Indicaties/Toepassingen
De gebruikelijke reden waarom een proteïne-C-test wordt besteld, is ter evaluatie van een trombotische episode, zoals onverklaarbare veneuze trombo-embolie, met name in de volgende situaties:
-
Relatief jonge patiënt (< 50 j)
-
Patiënt heeft een familiegeschiedenis van bloedstolsels
-
Newborn met een mogelijke ernstige stollingsstoornis (bijv, DIC, purpura fulminans)
Ongewone locatie (bijv. aderen die naar de lever of nier lopen, bloedvaten van de hersenen)
Proteïne C-testen worden ook gebruikt om familieleden van patiënten met een bekende proteïne C-deficiëntie te screenen.
Extra proteïne C-tests kunnen ook worden uitgevoerd om de oorzaak van meervoudige miskramen te onderzoeken.
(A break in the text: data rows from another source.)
(* ===== verification/RunLease.v ===== *)
(** * Run leases (packages/execution-host, run_lease.py)

    The lease state machine over the typed [RunLease] contract ([RunLeaseController]), the
    exclusive lock file of a workspace ([WorkspaceFileLease], over a kernel that keeps one
    holder per locked file), and the gate that lets a run complete once
    ([RunCompletionGate]).  A lease is the dictionary of its validated contract. *)

From S2P Require Import Prelude Json Contracts RuntimeContracts.

(** ** Lease states *)

Definition HELD : list string := ["granted"; "renewed"].
Definition OUTCOMES : list string := ["completed"; "failed"; "cancelled"; "refused"].

(** [_LEGAL] *)
Definition LEGAL : list (string * list string) :=
  [("granted", ["granted"; "renewed"; "expired"; "released"; "revoked"]);
   ("renewed", ["renewed"; "expired"; "released"; "revoked"]);
   ("expired", ["expired"]); ("released", ["released"]); ("revoked", ["revoked"])].

(** [RunLeaseError], or what rebuilding the contract raises. *)
Inductive lease_error :=
| RunLeaseError (message : string)
| ContractFault (e : contract_error).

Abbreviation leased := (outcome lease_error).

Definition contract_of {A} (o : checked A) : leased A :=
  match o with Ok a => Ok a | Raise e => Raise (ContractFault e) end.

(** [lease.to_dict()["state"]] *)
Definition state_of (lease : dict) : json := key_json "state" lease.

(** [v in {...}] of a validated state, which is a string *)
Definition is_held (lease : dict) : bool := in_tuple (state_of lease) HELD.

Definition legal (current : json) (to : string) : bool :=
  match current with
  | JStr s => match assoc_get s LEGAL with Some l => mem to l | None => false end
  | _ => false
  end.

Definition with_state (to : string) (lease : dict) : dict := dict_set "state" (JStr to) lease.

(** ** [RunLeaseController] *)

Definition transition (lease : dict) (to : string) : leased dict :=
  refuse_if (negb (legal (state_of lease) to))
    (RunLeaseError ("illegal_lease_transition:" +:+ py_str (state_of lease) +:+ "->" +:+ to)) >>?
  contract_of (from_dict RunLease (JObj (with_state to lease))).

Definition renew (lease : dict) : leased dict := transition lease "renewed".
Definition expire (lease : dict) : leased dict := transition lease "expired".
Definition release (lease : dict) : leased dict := if is_held lease then transition lease "released" else Ok lease.
Definition cancel (lease : dict) : leased dict := release lease.

Definition force_release (lease : dict) : leased dict :=
  contract_of (from_dict RunLease (JObj (if is_held lease then with_state "revoked" lease else lease))).

Definition shutdown_live (lease : dict) : leased dict := force_release lease.

(** ** [WorkspaceFileLease]

    A kernel's advisory locks: the open file that holds each locked path.  Opening makes a
    new open file; a lock goes to one open file at a time, and closing the file or ending
    its process gives it up. *)

Record kernel := {
  flocks : gmap string nat;
  next_file : nat;
}.

(** The lock file of one workspace; the open file while the lease is held. *)
Record file_lease := {
  lock_path : string;
  handle : option nat;
}.

Definition new_file_lease (path : string) : file_lease := {| lock_path := path; handle := None |}.

(** Opening takes the next open file; [openable] tells whether the file could be opened. *)
Definition acquire (openable : bool) (f : file_lease) (k : kernel) : kernel * leased file_lease :=
  match handle f with
  | Some _ => (k, Ok f)
  | None =>
      if negb openable then (k, Raise (RunLeaseError "workspace_lease_open_failed"))
      else
        let k := {| flocks := flocks k; next_file := next_file k + 1 |} in
        match flocks k !! lock_path f with
        | Some _ => (k, Raise (RunLeaseError "workspace_lease_busy"))
        | None =>
            let fd := next_file k in
            ({| flocks := <[lock_path f := fd]> (flocks k); next_file := next_file k |},
             Ok {| lock_path := lock_path f; handle := Some fd |})
        end
  end.

(** [LOCK_UN] and [close()]: the locks of one open file are given up. *)
Definition unlock (fd : nat) (k : kernel) : kernel :=
  {| flocks := filter (fun pf => pf.2 <> fd) (flocks k); next_file := next_file k |}.

Definition release_file (f : file_lease) (k : kernel) : kernel * file_lease :=
  let k := match handle f with Some fd => unlock fd k | None => k end in
  (k, {| lock_path := lock_path f; handle := None |}).

(** [WorkspaceFileLease.is_held]: a second open file tries the lock and gives it back. *)
Definition file_is_held (openable : bool) (path : string) (k : kernel) : kernel * leased bool :=
  if negb openable then (k, Raise (RunLeaseError "workspace_lease_inspection_failed"))
  else
    ({| flocks := flocks k; next_file := next_file k + 1 |}, Ok (bool_decide (is_Some (flocks k !! path)))).

(** ** [RunCompletionGate] *)

Record gate := {
  finished : gmap string string;
  cancelled : gset string;
}.

Definition new_gate : gate := {| finished := ∅; cancelled := ∅ |}.

Definition cancel_record (lease_id : string) (g : gate) : gate :=
  {| finished := finished g; cancelled := {[lease_id]} ∪ cancelled g |}.

Definition certify_cancelled (lease_id : string) : M gate lease_error bool :=
  modify (cancel_record lease_id) >>* ret true.

(** The identifier of a validated lease *)
Definition lease_id_of (lease : dict) : string := py_str (key_json "leaseId" lease).

Definition complete (lease : dict) (outcome_ : string) : M gate lease_error bool :=
  raise_if (negb (mem outcome_ OUTCOMES)) (RunLeaseError ("invalid_run_outcome:" +:+ outcome_)) >>*
  let lease_id := lease_id_of lease in
  raise_if (is_held lease) (RunLeaseError "run_lease_held_cannot_complete") >>*
  let* g := get in
  raise_if (bool_decide (is_Some (finished g !! lease_id))) (RunLeaseError "run_already_completed") >>*
  let recorded := if bool_decide (lease_id ∈ cancelled g) && negb (bool_decide (outcome_ = "cancelled"))
                  then "cancelled" else outcome_ in
  put {| finished := <[lease_id := recorded]> (finished g); cancelled := cancelled g |} >>*
  ret true.

Definition finished_outcome (lease_id : string) (g : gate) : option string := finished g !! lease_id.

(** ** A run completes once *)

Inductive gate_call := Complete (lease : dict) (outcome_ : string) | CancelRecord (lease_id : string).

(** Both hold the gate's lock: calls from any number of threads are a sequence. *)
Definition gate_step (g : gate) (c : gate_call) : gate :=
  match c with
  | Complete lease o => fst (complete lease o g)
  | CancelRecord id => cancel_record id g
  end.

Definition recorded (id o : string) (g : gate) : string :=
  if bool_decide (id ∈ cancelled g) && negb (bool_decide (o = "cancelled")) then "cancelled" else o.

Lemma wp_complete lease o g :
  wp (complete lease o)
    (fun _ g' => o ∈ OUTCOMES /\ is_held lease = false /\ finished g !! lease_id_of lease = None /\
       g' = {| finished := <[lease_id_of lease := recorded (lease_id_of lease) o g]> (finished g); cancelled := cancelled g |})
    (fun _ g' => g' = g) g.
Proof.
  unfold complete. do 2 (wp_step; wp_step; [done|]). do 2 wp_step. wp_step; wp_step; [done|]. do 3 wp_step. split_bool.
  split; [by apply mem_true|]. split; [done|]. split; [|done]. by apply eq_None_not_Some.
Qed.

(** What is finished stays, what is cancelled stays. *)
Definition gate_grows (g g' : gate) : Prop :=
  (forall id o, finished g !! id = Some o -> finished g' !! id = Some o) /\ cancelled g ⊆ cancelled g'.

#[export] Instance gate_grows_preorder : PreOrder gate_grows.
Proof.
  split; [by intros g; split|]. intros g1 g2 g3 [F1 C1] [F2 C2]. split; [auto|set_solver].
Qed.

Lemma gate_step_grows g c : gate_grows g (gate_step g c).
Proof.
  destruct c as [lease o|id]; cbn [gate_step].
  - apply (wp_final _ (gate_grows g)). eapply wp_mono; [apply wp_complete| |by intros e g' ->].
    intros _ g' (_ & _ & Hnone & ->). split; [|done]. intros id o' H. cbn. rewrite lookup_insert_ne; [done|congruence].
  - split; [done|]. cbn. set_solver.
Qed.

Lemma gate_trace_grows tr : forall g, gate_grows g (run_trace gate_step g tr).
Proof. induction tr as [|c tr IH]; intros g; [done|]. cbn. etrans; [apply gate_step_grows|apply IH]. Qed.

(** What a cancelled run may be recorded as. *)
Definition cancelled_only (id : string) (g : gate) : Prop :=
  id ∈ cancelled g /\ forall o, finished g !! id = Some o -> o = "cancelled".

Lemma cancelled_only_step id g c : cancelled_only id g -> cancelled_only id (gate_step g c).
Proof.
  intros [Hc Hf]. destruct c as [lease o|id']; cbn [gate_step].
  - apply (wp_final _ (cancelled_only id)). eapply wp_mono; [apply wp_complete| |by intros e g' ->].
    intros _ g' (_ & _ & Hnone & ->). split; [done|]. cbn. intros o' [[<- E]|[_ H]]%lookup_insert_Some; [|by apply Hf].
    unfold recorded in E. rewrite bool_decide_eq_true_2 in E by done. case_bool_decide; by subst.
  - split; cbn; [set_solver|done].
Qed.

Definition outcomes_ok (g : gate) : Prop := forall id o, finished g !! id = Some o -> o ∈ OUTCOMES.

Lemma outcomes_ok_step g c : outcomes_ok g -> outcomes_ok (gate_step g c).
Proof.
  intros H. destruct c as [lease o|id]; cbn [gate_step]; [|exact H].
  apply (wp_final _ outcomes_ok). eapply wp_mono; [apply wp_complete| |by intros e g' ->].
  intros _ g' (Ho & _ & _ & ->) id' o'. cbn. intros [[_ <-]|[_ H']]%lookup_insert_Some; [|by eapply H].
  unfold recorded. destruct (_ && _); [|done]. apply mem_true. reflexivity.
Qed.

(** A run completes at most once, never while its lease is held, and never as a success
    after it was cancelled.  After any history of the gate: a recorded outcome is one of the
    four, is final, and every later completion under its lease identifier is refused; a run
    cancelled before it finished can only ever be recorded as cancelled; and completing
    with a held lease is refused and changes nothing. *)
Theorem run_completes_once tr1 id tr2 :
  let g1 := run_trace gate_step new_gate tr1 in
  (forall o, finished g1 !! id = Some o ->
     let g2 := run_trace gate_step g1 tr2 in
     o ∈ OUTCOMES /\ finished g2 !! id = Some o /\
     forall lease o', lease_id_of lease = id -> exists e, complete lease o' g2 = (g2, Raise e)) /\
  (finished g1 !! id = None ->
     forall o, finished (run_trace gate_step g1 (CancelRecord id :: tr2)) !! id = Some o -> o = "cancelled") /\
  (forall lease o, is_held lease = true -> exists e, complete lease o g1 = (g1, Raise e)).
Proof.
  intros g1. split; [|split].
  - intros o Ho g2. assert (H2 : finished g2 !! id = Some o) by (by apply (gate_trace_grows tr2 g1)). split; [|split; [done|]].
    + apply (run_trace_invariant gate_step outcomes_ok outcomes_ok_step tr1 new_gate) in Ho; [done|].
      intros id' o' H. cbn in H. by rewrite lookup_empty in H.
    + intros lease o' Hid. pose proof (wp_complete lease o' g2) as W. unfold wp in W.
      destruct (complete lease o' g2) as [g' [b|e]]; [|exists e; by rewrite W].
      destruct W as (_ & _ & Hnone & _). rewrite Hid in Hnone. congruence.
  - intros Hnone o. cbn [run_trace foldl]. assert (H : cancelled_only id (gate_step g1 (CancelRecord id))).
    { split; cbn; [set_solver|]. congruence. }
    apply (run_trace_invariant gate_step (cancelled_only id) (cancelled_only_step id) tr2) in H. apply H.
  - intros lease o Hh. pose proof (wp_complete lease o g1) as W. unfold wp in W.
    destruct (complete lease o g1) as [g' [b|e]]; [|exists e; by rewrite W]. destruct W as (_ & Hh' & _). congruence.
Qed.

Definition released_lease : dict := with_state "released" (lease_document "granted").

Lemma run_completes_once_witness :
  finished (run_trace gate_step new_gate [Complete released_lease "completed"; CancelRecord "lease.1"; Complete released_lease "cancelled"])
    !! "lease.1" = Some "completed" /\
  finished (run_trace gate_step (run_trace gate_step new_gate []) (CancelRecord "lease.1" :: [Complete released_lease "completed"]))
    !! "lease.1" = Some "cancelled" /\ "cancelled" = "cancelled".
Proof.
  split; [|split].
  - apply (run_completes_once [Complete released_lease "completed"] "lease.1"
             [CancelRecord "lease.1"; Complete released_lease "cancelled"]). vm_compute. reflexivity.
  - vm_compute. reflexivity.
  - apply (proj1 (proj2 (run_completes_once [] "lease.1" [Complete released_lease "completed"])));
      vm_compute; reflexivity.
Defined.

(** The lease machine refuses to release an expired lease, although the states are described
    as going from expired to released. *)
Example expired_is_terminal : transition (lease_document "expired") "released"
  = Raise (RunLeaseError "illegal_lease_transition:expired->released").
Proof. vm_compute. reflexivity. Qed.

Example forced_release : force_release (lease_document "renewed") = Ok (lease_document "revoked").
Proof. vm_compute. reflexivity. Qed.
Wat abnormale resultaten betekenen
Proteïne C en proteïne S helpen bij het reguleren van de bloedstolling. Een tekort aan proteïne C en/of proteïne S kan leiden tot de vorming van bloedstolsels in de aderen. Deze stolsels hebben de neiging zich in aderen te vormen, niet in slagaders.
Eiwit C-deficiëntie kan ontstaan als gevolg van aandoeningen zoals chemotherapie, DIC, leveraandoeningen, langdurig antibioticagebruik en het gebruik van warfarine; maar het kan ook het gevolg zijn van een erfelijke (familiaire) eigenschap.
De proteïne C-spiegels nemen gewoonlijk toe naarmate een individu ouder wordt, maar dit is over het algemeen geen oorzaak van gezondheidsproblemen.
Overwegingen
De resultaten van de proteïne C-test kunnen worden beïnvloed door de aanwezigheid van bepaalde geneesmiddelen, zoals anticoagulantia (bijv. warfarine); zij verlagen de proteïne C- en proteïne S-spiegels. Dit soort medicijnen en gerelateerde supplementen moeten worden vermeden voordat de test wordt uitgevoerd.